UNIDQ efficiently handles datasets of various sizes:

| Dataset Size | Training Time |
|--------------|---------------|
| 10,000 | ~2 min |
| 50,000 | ~11 min |
| 100,000 | ~9 min |
| 200,000 | ~18 min |

### Accuracy

UNIDQ achieves strong results across all tasks:

| Task | Performance |
|------|-------------|
| Error Detection | F1 = 0.89 |
| Imputation | R² = 0.94 |
| Label Noise Detection | F1 = 0.86 |
| Label Classification | Accuracy = 0.98 |

---

## FAQ

**Q: Do I need labeled data to use UNIDQ?**

For error detection and imputation, you can use UNIDQ in unsupervised mode. For best results on all tasks, providing some labeled examples helps.

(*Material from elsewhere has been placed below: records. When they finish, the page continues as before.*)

(** C24. Every call of the service reconciler, wherever a run is cut off.  All
    writes are about the resource of the request, which carries the finalizer.
    While it is alive and valid: the service has the name and attributes of the
    spec and is the one of the status, or else the one found by name, or new;
    the configs are the documents of the spec; the service is linked to exactly
    the two configs that were answered; and a policy is written only after the
    router identity, the hosting router and every additional router had been
    resolved in this run, so that no partial set of routers ever replaces a
    good one.  The router policies are deleted only when the spec has no router
    or the resource is being deleted.  Only then are, in this order, both
    policies, both configs and the service deleted, and the finalizer is removed
    when all of them are gone.  In a status that is written, each ID of the
    service and of the two configs is the recorded one or one that was answered
    in this run for this very object, so that no ID is ever lost or mixed up;
    and a status that does not report a failure has the answered IDs of all
    three. *)
Theorem service_calls `{!MetaConditionsLaws} (req : NamespacedName) (t : trace) (e : event op resp) :
  reaches (reconcileZitiService recorder req) (t ++ [e]) → serviceCall req t (ev_op e).
Proof.
  apply (wp_reaches _ _ (λ _ _, True) []). rewrite service_lifecycle. apply lifecycle_wp.
  - intros. by apply serviceCall_read.
  - intros s o Hu. exists s. split; [done|]. by left.
  - intros s Hs. by apply (serviceReconcileDelete_wp recorder req s).
  - intros s Hs. unfold serviceBody. destruct (validateServiceSpec s) eqn:Hv.
    + apply (markServiceFailed_wp recorder req s); [done|apply recordsIDs_refl].
    + by apply (reconcileService_wp recorder req s).
Qed.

**Q: How much data do I need?**

UNIDQ works with datasets as small as 1,000 records. Performance improves with more data.

**Q: Can I use UNIDQ with categorical data?**

Yes! UNIDQ automatically handles both numerical and categorical features.

**Q: How do I choose which tasks to run?**

Use `assess_quality()` to run everything, or call individual methods like `detect_errors()` or `impute()` for specific tasks.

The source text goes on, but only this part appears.